I like the Smokai unit, but someone said low temps and humidity cause issues. A lot of times I smoke things when it is snowing or raining. I was thinking the high nozzle since it uses draft and maybe didn't always need the pump or I could sort of tune it if necessary.

I have a MES, and the cold smoker attachment goes through chips like crazy. I have to add about every hour and it is not fun. The regular way needs babysitting too. I got the amazen pellet smoker and the only way it stays lit is if I open the bents all the way, but that lets most of the heat out too. 

Thanks


----------



## g dog (Jan 5, 2017)

I built one that kind of looked like the smoke daddy but with Square aluminum tubing.  I loved the idea of it, but the praticality of it was terrible.  It produced a ton of creosote, so much so that it would eventually plug it up and put the fire out.  I tried at least ten different ways to make it work- different wood chunks, mixing in charcoal to make it hotter, on and on and on, and it just was never that great.  I think that all smoke daddy's suffer the same problems.  Not sure about that Smokai unit, the design looks different, I just don't know what would happen to the creosote in it either, it has to go somewhere. 

My solution was to get a completely separate fire box- actually a heavy duty stove for a wall tent that someone gave me.  I pipe the smoke in from that and it works awesome. 

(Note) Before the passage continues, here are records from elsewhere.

(** A batch behaves like its urls shortened one after the other: as many
    codes as urls, all different and all new, each with its own url in the
    index, the other codes untouched, [LINKS_TOTAL] up by the batch. *)
Theorem shorten_many_correct os fuel urls ttl w :
  wf w ->
  match shorten_many os fuel urls ttl w with
  | OutOfFuel => True
  | Done codes w' =>
      length codes = length urls /\ NoDup codes /\
      (forall k c u, codes !! k = Some c -> urls !! k = Some u ->
         find (inner w) c = None /\ code_shape (prefix (inner w)) c /\
         find (inner w') c = Some (new_entry (inner w) u (now_of os w) (expiry (now_of os w) ttl))) /\
      (forall c, c ∉ codes -> find (inner w') c = find (inner w) c) /\
      wf w' /\ links_total w' = i64 (links_total w + Z.of_nat (length urls))
  end.
Proof.
  intros H. pose proof (shorten_many_spec os fuel urls ttl w H) as HH.
  destruct (shorten_many os fuel urls ttl w) as [codes w'|]; [|done].
  destruct HH as (Hlen & Hnd & Hall & Hd & Hwf & _ & Hl). split_and!; try done.
  - intros k c u Hc Hu. rewrite Forall_forall in Hall.
    destruct (Hall c) as [Hn Hs]; [by eapply list_elem_of_lookup_2|].
    rewrite <- !data_find by done. split_and!; try done. rewrite Hd.
    apply many_rows_lookup; [by rewrite fst_zip_cs|].
    apply list_elem_of_lookup. exists k. rewrite lookup_zip_with, Hc. simpl. by rewrite Hu.
  - intros c Hc. rewrite <- !data_find by done. rewrite Hd, many_rows_lookup_ne; [done|]. by rewrite fst_zip_cs.
Qed.

Lemma shorten_many_correct_witness :
  wf mem_world /\ match shorten_many RefOs 5 [] 60 mem_world with
                  | Done codes _ => codes = [] | OutOfFuel => False end.
Proof.
  split; [exact mem_world_wf|].
  pose proof (shorten_many_correct RefOs 5 [] 60 mem_world mem_world_wf) as H.
  unfold shorten_many in *. simpl in *. by destruct H as (H & _).
Defined.

(** C18 A code in the index resolves to its url exactly while it has not
    expired (no expiry, or the clock strictly before it). A successful
    lookup, with hit counting on, adds one to the entry's hits, to its own
    hits and to the counter waiting to be logged, and to those of no other
    code; an expired one changes nothing. *)
Theorem resolve_correct {std : StdImpl} os env code w e :
  wf w -> find (inner w) code = Some e ->
  let '(r, w') := resolve os env code w in
  wf w' /\
  if (e_e e =? 0) || (now_of os w <? e_e e) then
    r = Some (e_u e) /\ unchanged_but code (inner w) (inner w') /\
    find (inner w') code = Some (if track_hits env then add_hits e 1 true else e) /\
    forall c, dirty_of (inner w') c =
      if track_hits env && (c =s code) then i64 (dirty_of (inner w) c + 1) else dirty_of (inner w) c
  else r = None /\ inner w' = inner w.
Proof.
  intros H He. pose proof (resolve_present os env code w e H He) as HH.
  destruct (resolve os env code w) as [r w']. destruct HH as [Hwf HH]. split; [done|].
  case_match; [|done]. destruct HH as [-> Hi]. split; [done|].
  destruct (count_hit_spec env code e w H He) as (_ & _ & _ & _ & Hd & Hdirty).
  rewrite <- Hi in *. unfold wf in Hwf. destruct (track_hits env).
  - destruct (unchanged_insert _ _ _ _ H Hwf Hd). by split_and!.
  - assert (Heq : forall c, find (inner w') c = find (inner w) c)
      by (intros c; rewrite <- !data_find by done; by rewrite Hd).
    split; [intros c _; apply Heq|]. rewrite Heq. by split.
Qed.
(* ===== verification/SiblingFindings.v ===== *)
(** * What instances of one directory do not agree on

    Evaluated runs of two instances, 0 and 5, where the premises of the
    claims of [Siblings] fail: an alias that both take, a link its owner
    removes, and a log that is compacted before a sibling has read it. *)

From S2P Require Import Prelude CLib Common Codec Aof Store StoreFacts StoreSpec Durability Recovery Siblings.

(** One process acts on the files as it finds them. *)
Definition acts (f : World -> World) (fs0 : Fs) (w : World) : World := f (see fs0 w).
Definition files_of (w : World) : Fs := fs (sys w).

Definition opens (i : Z) (s : Sys) : World :=
  match open_store (std := RefStd) RefOs (B "data") i s 1 0 with inl w => w | inr _ => no_world end.
Definition links (alias url : bytes) (w : World) : World :=
  match shorten RefOs 5 url (Some alias) 0 w with Done _ w' => flush_store (std := RefStd) RefOs w' | OutOfFuel => w end.
Definition removes (code : bytes) (w : World) : World := flush_store (std := RefStd) RefOs (snd (remove code w)).
Definition compacts (w : World) : World := compact (std := RefStd) RefOs w.
Definition polls (w : World) : World := poll_tails (std := RefStd) RefOs w.
Definition visit (code : bytes) (w : World) : option bytes := fst (resolve (std := RefStd) RefOs Env0 code w).

Definition promo : bytes := B "promo".
Definition url_a : bytes := B "https://a.example/".
Definition url_b : bytes := B "https://b.example/".

(** Both instances are started in the empty directory. *)
Definition a0 : World := opens 0 RefSys.
Definition b0 : World := opens 5 (sys a0).

(** ** An alias taken twice *)
Definition a1 : World := acts (links promo url_a) (files_of b0) a0.
Definition b1 : World := acts (links promo url_b) (files_of a1) b0.
Definition a2 : World := acts polls (files_of b1) a1.
Definition b2 : World := acts polls (files_of a2) b1.

Example alias_taken_twice_swaps :
  visit promo a1 = Some url_a /\ visit promo b1 = Some url_b /\ visit promo a2 = Some url_b /\ visit promo b2 = Some url_a.
Proof. vm_compute. split_and!; reflexivity. Qed.

(** ** A removed link *)
Definition b_read : World := acts polls (files_of a1) b0.
Definition a_gone : World := removes promo a1.

Example removed_link_served_by_sibling :
  visit promo a_gone = None /\ visit promo (acts id (files_of a_gone) b_read) = Some url_a.
Proof. vm_compute. split_and!; reflexivity. Qed.

(** ** A log compacted before it is read *)
Definition a_compact : World := compacts a1.

Example compacted_log_unread :
  visit promo a_compact = Some url_a /\ visit promo (acts polls (files_of a_compact) b0) = None /\
  visit promo (opens 5 (sys a_compact)) = Some url_a.
Proof. vm_compute. split_and!; reflexivity. Qed.

(** A log that is as long again as what was read of the old one. *)
Definition other : bytes := B "other".
Definition a_again : World := links other url_b a_compact.

Example compacted_log_misread :
  visit other a_again = Some url_b /\ visit other (acts polls (files_of a_again) b_read) = None.
Proof. vm_compute. split_and!; reflexivity. Qed.
Lemma following_apart w w' F k : wf w' -> apart w w' -> following w F k -> following w' F k.
Proof.
  intros Hwf (A1 & A2 & A3) [H1 H2 H3 H4]. pose proof A1 as (_ & _ & C3 & C4 & _).
  assert (Hc : forall m, sibling_name (own_name (inner w)) m -> contents (sys w') (path_join (dir (inner w)) m) = contents (sys w) (path_join (dir (inner w)) m)).
  { intros m [Hm _]. destruct (shard_path_ne _ m (inner w) eq_refl Hm) as (P1 & P2 & P3). unfold contents. by rewrite A3. }
  split; rewrite ?C3, ?C4, ?A2; [done|..|done].
  - intros m Hm. destruct (H2 m Hm) as [tn [? ? ?]]. exists tn. split; [by rewrite Hc|done|done].
  - intros m t Hm. destruct (H3 m t Hm) as (Q1 & Q2 & Q3 & Q4). split_and!; [done|done|]. unfold read_upto. rewrite Q2 in *. by rewrite Hc.
Qed.

Definition kept (w w' : World) : Prop := (exists S L Bf, mine w' S L Bf) /\ apart w w'.

Lemma kept_trans w1 w2 w3 : apart w1 w2 -> kept w2 w3 -> kept w1 w3.
Proof. intros H1 [H2 H3]. split; [done|by eapply apart_trans]. Qed.

(** A change of the index with the records that describe it. *)
Lemma mine_change (f : Inner -> Inner) rs w w' S L Bf :
  mine w S L Bf -> inner w' = f (inner w) -> fs (sys w') = fs (sys w) -> same_config (f (inner w)) (inner w) ->
  aof (f (inner w)) = aof (inner w) -> tail (f (inner w)) = tail (inner w) ->
  index_sane (f (inner w)) -> Forall rec_ok rs -> own_at (f (inner w)) ->
  table (f (inner w)) !! c = fold_left t_rec rs (table (inner w)) !! c ->
  mine (aof_push_raw (log_bytes rs) w') S L (Bf ++ rs) /\ apart w (aof_push_raw (log_bytes rs) w').
Proof.
  intros [M1 M2 M3 M4 M5 M6] Hi Hs Hc Ha Ht Hx Hrs Ho Htab.
  assert (Dd : disk w' S L Bf) by (apply (disk_ext w); [..|exact M4]; by rewrite ?Hi, ?Hs).
  pose proof (disk_push_raw rs w' S L Bf Dd) as Dp. destruct Dd as (a & Hav & _).
  assert (He : inner (aof_push_raw (log_bytes rs) w') = set_aof (Some (push_raw a (log_bytes rs))) (f (inner w))
               /\ fs (sys (aof_push_raw (log_bytes rs) w')) = fs (sys w)).
  { unfold aof_push_raw. rewrite Hav. simpl. by rewrite Hi, Hs. }
  destruct He as [He1 He2]. split.
  - split; [..|done| |]; rewrite ?He1.
    + by eapply cfg_ok_ext; [exact Hc|].
    + by eapply index_sane_ext, Hx.
    + exact Ho.
    + rewrite !Forall_app in *. tauto.
    + change (table (f (inner w)) !! c = replay_table (S ++ L ++ Bf ++ rs) !! c).
      rewrite Htab, !app_assoc, replay_table_app, <- !app_assoc. by apply fold_at.
  - apply apart_index; [by rewrite He1|by rewrite He1; simpl; rewrite Ht|done].
Qed.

From what you are doing, you sound pretty handy, I think that a good solution is the mailbox trick, or something that you build like it, that you put the amazen pellet smoker in and mount to your smoker.  I'm sure you have seen it on here and I think it works well for a lot of folks.


----------



## mr t 59874 (Jan 5, 2017)

Food for thought.  My Cold Smoking Options w/Q - View

Creosote between the fire and your product is creosote not on your food.

T


----------



## g dog (Jan 6, 2017)

That's true, but I'd argue that no matter what you use, some creosote gets on your food.  It just became a problem in such a small space(the smoke generator).


----------



## mr t 59874 (Jan 6, 2017)

g dog said:


> That's true, but I'd argue that no matter what you use, some creosote gets on your food. It just became a problem in such a small space(the smoke generator).


No need to argue, that’s the reason I go to so much trouble to remove it, regardless of the smoke generator being used.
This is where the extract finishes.